I try to mark Lala's birthday every year. Fewer and fewer persons with Down Syndrome are being born in European countries. This is because more and more children with Down Syndrome are being aborted. Below, with some minor changes, is what I posted last year and the year before.
+++
I first wrote this post in October 2008 and used it again in 2011 under the title Lala and Queen Elizabeth II. I have re-posted it a number of times, with variations, because Lala's story is one that should be told over and over again. This year I am re-posting what I posted the last two years and also five years ago, with a couple of updates on ages. As I post this it is already Lala's birthday in the Philippines, 27 September, the feast of St Vincent de Paul. No doubt, the occasion will be marked at Punla, Ang Arko, where Lala lives, the only L'Arche community in the Philippines, in Cainta, Rizal, part of the metropolitan sprawl of Manila.

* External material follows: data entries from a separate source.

(** * Semantic code highlighter: tokenizer adapter and markup renderer

    A shallow embedding of [src/index.ts].  The definitions come first:

    - [JS]: the few JavaScript string and array primitives the source calls
      ([split], [substring], [startsWith], [join], [find], [findIndex],
      [includes], array indexing), written out with their out-of-range
      behaviour;
    - [Crc]: the [crc8] checksum imported from the [crc] package;
    - [vscodeTextmate]: the part of the engine's interface that is used;
    - [Highlighter]: the functions of [index.ts] themselves
      ([flagToGrammarInfo], [tokenize], [styleAttributeForToken],
      [tokenizedFileToHTML], [highlight]).

    The facts follow in [JSFacts], [CrcFacts] and [HighlighterFacts].

    A JavaScript string is modelled as a [string] whose characters stand for
    code units below 256.  The grammar engine ([IGrammar.tokenizeLine], the
    registry's [loadGrammar], the [INITIAL] rule stack) and the grammar list
    of [tm-grammars] are external: every theorem quantifies over them. *)

From Stdlib Require Import ZArith List Bool Ascii String Lia.
Import ListNotations.

Open Scope string_scope.
Open Scope Z_scope.

(* ================================================================== *)
(** ** JavaScript primitives *)
(* ================================================================== *)

Module JS.

(** The double-quote character, as a one-character string. *)
Definition dq : string := String (ascii_of_nat 34) EmptyString.

(** The line-feed character (the separator of [code.split]). *)
Definition LF : ascii := ascii_of_nat 10.

(** [s.startsWith(p)]. *)
Fixpoint startsWith (s p : string) {struct p} : bool :=
  match p with
  | EmptyString => true
  | String b p' =>
      match s with
      | EmptyString => false
      | String a s' => Ascii.eqb a b && startsWith s' p'
      end
  end.

(** [s.includes(p)] on strings: [p] occurs somewhere in [s]. *)
Fixpoint includes (s p : string) : bool :=
  startsWith s p ||
  match s with
  | EmptyString => false
  | String _ s' => includes s' p
  end.

(** The suffixes of [p], longest first, the empty one included. *)
Fixpoint suffixes (p : string) : list string :=
  p :: match p with
       | EmptyString => []
       | String _ p' => suffixes p'
       end.

(** [rest] begins with a non-empty suffix of [p]: an occurrence of [p]
    that starts before [rest] could end inside it. *)
Definition continues (p rest : string) : bool :=
  existsb (fun r => match r with
                    | EmptyString => false
                    | String _ _ => startsWith rest r
                    end)
          (suffixes p).

(** [s.split(sep)] for a one-character separator: the segments between the
    occurrences of [sep], empty segments kept. *)
Fixpoint split (s : string) (sep : ascii) : list string :=
  match s with
  | EmptyString => [EmptyString]
  | String c s' =>
      if Ascii.eqb c sep then EmptyString :: split s' sep
      else match split s' sep with
           | [] => [String c EmptyString]
           | seg :: segs => String c seg :: segs
           end
  end.

(** How many times the character [c] occurs in [s]. *)
Fixpoint occurrences (c : ascii) (s : string) : nat :=
  match s with
  | EmptyString => O
  | String a s' => (if Ascii.eqb a c then 1 else 0) + occurrences c s'
  end.

(** [s.substring(start, end)]: both indices are clamped to [0, s.length]
    and swapped when [start > end]. *)
Definition clamp (len i : Z) : Z := Z.min (Z.max i 0) len.

Definition substring (s : string) (start end_ : Z) : string :=
  let len := Z.of_nat (String.length s) in
  let a := clamp len start in
  let b := clamp len end_ in
  let from := Z.min a b in
  let to := Z.max a b in
  String.substring (Z.to_nat from) (Z.to_nat (to - from)) s.

(** [arr.join(sep)] on an array of strings. *)
Definition join (arr : list string) (sep : string) : string :=
  String.concat sep arr.

(** [arr.findIndex(p)]: the index of the first element satisfying [p],
    [-1] when there is none. *)
Fixpoint findIndex {A : Type} (arr : list A) (p : A -> bool) : Z :=
  match arr with
  | [] => -1
  | x :: rest =>
      if p x then 0
      else let i := findIndex rest p in
           if i =? -1 then -1 else i + 1
  end.

(** [arr.find(p)]: the first element satisfying [p], [undefined] ([None])
    when there is none. *)
Fixpoint find {A : Type} (arr : list A) (p : A -> bool) : option A :=
  match arr with
  | [] => None
  | x :: rest => if p x then Some x else find rest p
  end.

(** [arr.includes(x)] on an array of strings ([===] on strings is equality
    of contents, case-sensitive). *)
Fixpoint arrayIncludes (arr : list string) (x : string) : bool :=
  match arr with
  | [] => false
  | y :: rest => String.eqb y x || arrayIncludes rest x
  end.

(** [arr[i]]: [undefined] ([None]) outside [0 .. arr.length - 1]. *)
Definition index {A : Type} (arr : list A) (i : Z) : option A :=
  if i <? 0 then None else nth_error arr (Z.to_nat i).

(** A possibly undefined string interpolated into a template literal. *)
Definition interpolate (v : option string) : string :=
  match v with
  | Some s => s
  | None => "undefined"
  end.

End JS.

(* ================================================================== *)
(** ** The checksum of the [crc] package *)
(* ================================================================== *)

Module Crc.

The Pope's Universal Prayer Intention for September 2014 was:That the mentally disabled may receive the love and help they need for a dignified life. The truth is that persons with mental or learning disabilities can teach the rest of us about the dignity of life, as the photo above of Lala helping Jordan with his meal shows.
Let us show our service to the poor, then, with renewed ardour in our hearts, seeking out above all any abandoned people, since they are given to us as lords and patrons. (St Vincent de Paul, used in the Office of Readings for his feast day, 27 September.)
St Vincent de Paul,(24 April 1581 - 27 September 1660)
Lala has have two birthdays, the real one and the official one, as did the late Queen Elizabeth. Lala’s official birthday is 27 September, the feast day of St Vincent de Paul, and she turns 47 this year. Queen Elizabeth’s official birthday was celebrated in 53 Commonwealth countries, but not on the same date. Only the Falkland Islands observed her official birthday on her real one, 21 April. In the United Kingdom her official birthday could be on the first, second or third Saturday in June. She turned 96 on her most recent birthday, to be her last. May she rest in peace.
While there’s no confusion about the date of birth of Queen Elizabeth, there is about that of Lala. The young Princess Elizabeth was born in a palace in London. Lala was found shortly after birth in a trashcan in Cebu City in the central Philippines. Those who found her took her to the Asilo De La Milagrosa, the orphanage of the Daughters of Charity there. The Sisters noticed that the little girl had Trisomy 21 (Down Syndrome) and took her in and raised her. Since they didn’t know who her parents were they had to choose a name for her.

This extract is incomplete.